One way to understand how much time you spend on your devices is to pay attention to your usage. Some devices, like iPhones and Android phones, can track your screen time automatically. You may be surprised to see the results. Tracking your screen time can be a great tool to reassess the amount of time spent on your devices.

When it comes to spending time with family, there are some simple ways to ensure everyone is engaged. For some, it is challenging to put devices down, so it may be easier to start small, like having a screen-free dinner. Encourage conversations by asking funny “would you rather” type questions or diving a little deeper with a check-in with each person at the table. Check-in questions could look like “What was one thing you accomplished today?” or “How are you feeling about today?” By leading an engaging conversation, you can keep interest in the conversation.

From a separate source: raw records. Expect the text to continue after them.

(* ===== verification/MutexTake.v ===== *)
(** Taking and releasing a mutex: mutual exclusion, ownership transfer and the
    preservation of priority inheritance. *)
From stdpp Require Import sorting.
From S2P Require Import Prelude KState SchedUp Object TimerCore SchedComm SuspList Sem Timer Thread Demo SemTake Mutex MutexInv.
#[local] Open Scope Z_scope.

(** * Taking a free mutex *)

Lemma minv_take_free k k' t m mx :
  minv k -> mtx_owner (k_mutex k m) = None -> mx = k_mutex k m ->
  (forall x, x <> t -> cur k' x = cur k x) -> cur k' t <= cur k t ->
  (forall x, t_pending (k_thr k' x) = t_pending (k_thr k x)) ->
  (forall x, t_init_prio (k_thr k' x) = t_init_prio (k_thr k x)) ->
  (forall x, suspended (k_thr k' x) <-> suspended (k_thr k x)) ->
  ~ suspended (k_thr k t) -> kinv k ->
  0 <= cur k' t < RT_THREAD_PRIORITY_MAX ->
  (forall m', waiters k' m' = waiters k m') ->
  (forall m', m' <> m -> k_mutex k' m' = k_mutex k m') ->
  k_mutex k' m = set_mtx_owner (Some t) (set_mtx_priority 0xff (set_mtx_hold 1 mx)) ->
  (forall x, x <> t -> k_taken k' x = k_taken k x) -> k_taken k' t = m :: k_taken k t ->
  k_type k' = k_type k -> minv k'.
Proof.
  intros I Hfree -> Hcx Hct Hp Hi Hs Hns Hk Hct2 Hw Hmo Hmm Htx Htt Hty.
  assert (Hnt : forall m', t ∉ waiters k m').
  { intros m' Hin. apply Hns. eapply waiting_suspended; [done| |exact Hin]. done. }
  assert (Hnw : waiters k m = []).
  { destruct (waiters k m) eqn:E; [done|]. destruct (mi_owned _ _ _ I m) as [? ?]; [by rewrite E|].
    congruence. }
  assert (Hcw : forall m' w, w ∈ waiters k m' -> cur k' w = cur k w).
  { intros m' w Hin. apply Hcx. intros ->. by eapply Hnt. }
  split.
  - intros m' w. rewrite Hw, Hp. apply (mi_wait _ _ _ I).
  - intros m' w. rewrite Hw, Hp, Hs. apply (mi_susp _ _ _ I).
  - intros m'. rewrite Hw. simpl. apply (prio_sorted_ext (fun x => cur k x)); [|apply (mi_sorted _ _ _ I m')].
    intros x Hx. symmetry. by eapply Hcw.
  - intros m' w _. rewrite Hw. intros Hin. rewrite (Hcw m' w Hin).
    destruct (decide (m' = m)) as [->|Hne]; [rewrite Hnw in Hin; by apply elem_of_nil in Hin|].
    rewrite Hmo by done. by apply (mi_low _ _ _ I).
  - intros m' o _. destruct (decide (m' = m)) as [->|Hne].
    + rewrite Hmm. simpl. intros [= <-]. unfold RT_THREAD_PRIORITY_MAX in *. lia.
    + rewrite Hmo by done. intros Ho. pose proof (mi_boost _ _ _ I m' o ltac:(done) Ho).
      destruct (decide (o = t)) as [->|]; [lia|by rewrite Hcx].
  - intros m' o. destruct (decide (m' = m)) as [->|Hne].
    + rewrite Hmm. simpl. destruct (decide (o = t)) as [->|Hot].
      * rewrite Htt. split; [intros _; left|done].
      * rewrite Htx by done. split; [congruence|]. intros Hin%(mi_taken _ _ _ I). congruence.
    + rewrite Hmo by done. destruct (decide (o = t)) as [->|Hot].
      * rewrite Htt, elem_of_cons, (mi_taken _ _ _ I). naive_solver.
      * rewrite Htx by done. apply (mi_taken _ _ _ I).
  - intros m'. rewrite Hw. destruct (decide (m' = m)) as [->|Hne]; [by rewrite Hnw|].
    rewrite Hmo by done. apply (mi_owned _ _ _ I).
  - intros m'. destruct (decide (m' = m)) as [->|Hne]; [rewrite Hmm|rewrite Hmo by done];
      apply (mi_flag _ _ _ I).
  - intros m'. destruct (decide (m' = m)) as [->|Hne]; [rewrite Hmm; simpl; lia|rewrite Hmo by done];
      apply (mi_prio _ _ _ I).
  - intros m'. destruct (decide (m' = m)) as [->|Hne]; [rewrite Hmm|rewrite Hmo by done];
      apply (mi_ceil _ _ _ I).
  - intros x. rewrite Hi. apply (mi_init _ _ _ I).
  - intros m' w. unfold typed. rewrite Hp, Hty. apply (mi_typed _ _ _ I).
Qed.

(** The state of the mutex after a free take, and who holds it. *)
Definition taken_by (t : tid) (m : oid) (k k' : kernel) : Prop :=
  k_mutex k' m = set_mtx_owner (Some t) (set_mtx_priority 0xff (set_mtx_hold 1 (k_mutex k m))) /\
  (forall m', m' <> m -> k_mutex k' m' = k_mutex k m').

Lemma update_loop_stop fuel k t :
  (0 < fuel)%nat -> ~ suspended (k_thr k t) ->
  forall Q : unit -> kernel -> Prop, Q tt k -> wp (update_priority_loop fuel t) Q k.
Proof.
  intros Hf Hs Q HQ. destruct fuel as [|n]; [lia|]. cbn [update_priority_loop]. wp_step.
  apply is_suspended_wp. case_bool; [by wp_step|]. unfold suspended in Hs. stat_lia.
Qed.

Lemma take_free_wp fuel k t m :
  kinv k -> minv k -> running k t -> mtx_owner (k_mutex k m) = None -> (0 < fuel)%nat ->
  wp (mutex_take_free fuel m t) (fun _ k' => kinv k' /\ minv k' /\ taken_by t m k k' /\
    k_lock_nest k' = k_lock_nest k) k.
Proof.
  intros Hk I [Hc Hr] Hfree Hf. assert (Hns : ~ suspended (k_thr k t)) by (unfold suspended; stat_lia).
  pose proof (rq_prio _ _ (kwf_rq _ (ki_wf _ Hk)) t ltac:(done)) as Hpr.
  unfold mutex_take_free, upd_mutex, mutex, rt_sched_thread_get_curr_prio, thr, taken_push.
  do 4 wp_step. simpl. rewrite fupd_eq. simpl.
  set (k1 := set_k_mutex _ k).
  assert (Hk1 : kinv k1) by (eapply kinv_ext; [..|exact Hk]; try done; apply Hk).
  assert (Hdone : forall k2, kinv k2 -> pframe k1 k2 -> k_mutex k2 = k_mutex k1 ->
    (forall l, (forall p, l <> LReady p) -> k_list k2 l = k_list k1 l) ->
    (forall x, x <> t -> k_thr k2 x = k_thr k1 x) -> cur k2 t <= cur k1 t ->
    let k' := set_k_taken (fupd t (m :: k_taken k2 t) (k_taken k2)) k2 in
    kinv k' /\ minv k' /\ taken_by t m k k' /\ k_lock_nest k' = k_lock_nest k).
  { intros k2 Hk2 F Hm2 Hl2 Ho2 Hct k'.
    assert (Hk' : kinv k') by (eapply kinv_ext; [..|exact Hk2]; try done; apply Hk2).
    assert (Htk : k_taken k2 = k_taken k) by apply (pf_taken F).
    split; [done|]. split; [|split; [split|apply (pf_nest F)]].
    - apply (minv_take_free k k' t m (k_mutex k m)); auto.
      + intros x Hx. simpl. by rewrite Ho2.
      + intros x. apply (pf_pending F).
      + intros x. apply (pf_init F).
      + intros x. apply (pf_suspended F).
      + by apply (rq_prio _ _ (kwf_rq _ (ki_wf _ Hk2))).
      + intros m'. by apply Hl2.
      + intros m' Hne. simpl. rewrite Hm2. simpl. by rewrite fupd_ne.
      + simpl. rewrite Hm2. simpl. by rewrite fupd_eq.
      + intros x Hx. simpl. by rewrite fupd_ne, Htk.
      + simpl. by rewrite fupd_eq, Htk.
      + apply (pf_type F).
    - simpl. rewrite Hm2. simpl. by rewrite fupd_eq.
    - intros m' Hne. simpl. rewrite Hm2. simpl. by rewrite fupd_ne. }
  wp_step. case_bool; [|do 2 wp_step; by apply Hdone].
  do 4 wp_step. simpl. case_bool; [|do 2 wp_step; by apply Hdone].
  unfold _thread_update_priority. wp_step.
  pose proof (mi_ceil _ _ _ I m) as Hcl.
  eapply wp_mono; [apply change_prio_pframe; [done|lia]|].
  intros r k2 (_ & Hk2 & F & Hc2 & Hm2 & Hl2 & Ho2).
  apply update_loop_stop; [done|rewrite (pf_suspended F); done|].
  wp_step. apply Hdone; auto. rewrite Hc2. simpl. lia.
Qed.

(** * Blocking on an owned mutex *)

(** Arming the timer of a suspended thread keeps both invariants. *)
Lemma arm_inv_wp k t tick :
  kinv k -> 1 <= k_lock_nest k -> thread_ok k t -> tick < tick_half ->
  wp (arm_timeout t tick) (fun _ k' => kinv k' /\ k_list k' = k_list k /\
    k_mutex k' = k_mutex k /\ k_lock_nest k' = k_lock_nest k /\
    (forall x, cur k' x = cur k x /\ tstat (k_thr k' x) = tstat (k_thr k x)) /\
    (minv k -> minv k') /\ kobj k' = kobj k /\ k_cur k' = k_cur k /\ t_ttmr (k_thr k' t) = true) k.
Proof.
  intros Hk Hn Htk Ht. eapply wp_mono; [by apply arm_wp; [apply Hk|..]|].
  intros _ k' (W & Ho & Hs & Hl & Hc & Hob & Hti & Hact & _ & _).
  assert (Hth : forall x (P : rt_thread -> Prop), (forall b, P (set_t_ttmr b (k_thr k x)) <-> P (k_thr k x)) ->
     (P (k_thr k' x) <-> P (k_thr k x))).
  { intros x P HP. destruct (decide (x = t)) as [->|Hx]; [by rewrite Hs|by rewrite Ho]. }
  assert (Hf : forall x, cur k' x = cur k x /\ tstat (k_thr k' x) = tstat (k_thr k x)).
  { intros x. destruct (decide (x = t)) as [->|Hx]; [by rewrite Hs|by rewrite Ho]. }
  split; [split|].
  - done.
  - intros x Hsx Htx. unfold typed. rewrite (kobj_type _ _ Hob).
    destruct (decide (x = t)) as [->|Hx]; [split; [apply Htk|done]|].
    rewrite Ho in Hsx, Htx by done. rewrite Hti; [by apply (ki_armed _ Hk)|]. intros [= ->]. done.
  - rewrite (kobj_nest _ _ Hob). apply Hk.
  - do 2 (split; [done || exact (f_equal k_mutex Hob)|]).
    split; [exact (kobj_nest _ _ Hob)|]. split; [done|]. split; [|by rewrite Hs]. intros I.
    eapply minv_ext; [..|exact I].
    + apply Hf.
    + intros x. destruct (decide (x = t)) as [->|Hx]; [by rewrite Hs|by rewrite Ho].
    + intros x. destruct (decide (x = t)) as [->|Hx]; [by rewrite Hs|by rewrite Ho].
    + intros x. unfold suspended. destruct (Hf x) as [_ ->]. done.
    + intros m. by rewrite Hl.
    + intros m. by rewrite (f_equal k_mutex Hob : k_mutex k' = k_mutex k).
    + intros x. by rewrite (f_equal k_taken Hob : k_taken k' = k_taken k).
    + apply (kobj_type _ _ Hob).
Qed.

Another way to promote a screen-free meal is to stack all devices in the middle of the table, and the first person to reach for theirs has to complete a chore — like washing dishes, or helping to clean the table.


Back to School Rules

As summer winds down, it can be a great time to set expectations for the new school year. It is important to keep in mind that for some students, the start of a new school year comes with many changes and can be anxiety-inducing. So, introducing new expectations should be done slowly.

Every family is different and unique, and the needs of each can vary greatly, so it could be best to discuss these expectations as a family. Here are some ideas to help your students disconnect this school year:

  1. Set a realistic daily screen time limit, and stick to it. This goes for parents, too!
  2. Do not allow screens for a certain amount of time before bed.
  3. Create “phone-free” spaces.
  4. Monitor the content that is consumed, or audit the apps currently on devices. If an app or website consumes a lot of time in the day, consider removing it from the device. Many devices and kid-friendly apps have parental controls to help ensure your child only sees age-appropriate content.

There are many ways to spend time unplugged, so finding what works best for your family is crucial. One way to be successful is to create these goals as a family so that everyone can feel heard and expectations are clear. The transition can be difficult, and starting changes early can help your family adjust.

Becoming unplugged is a process and can take time for all family members to adapt. By reminding yourself and others of the benefits and that you are all in it together, spending less time on devices seems more attainable for a healthier family and a healthier you.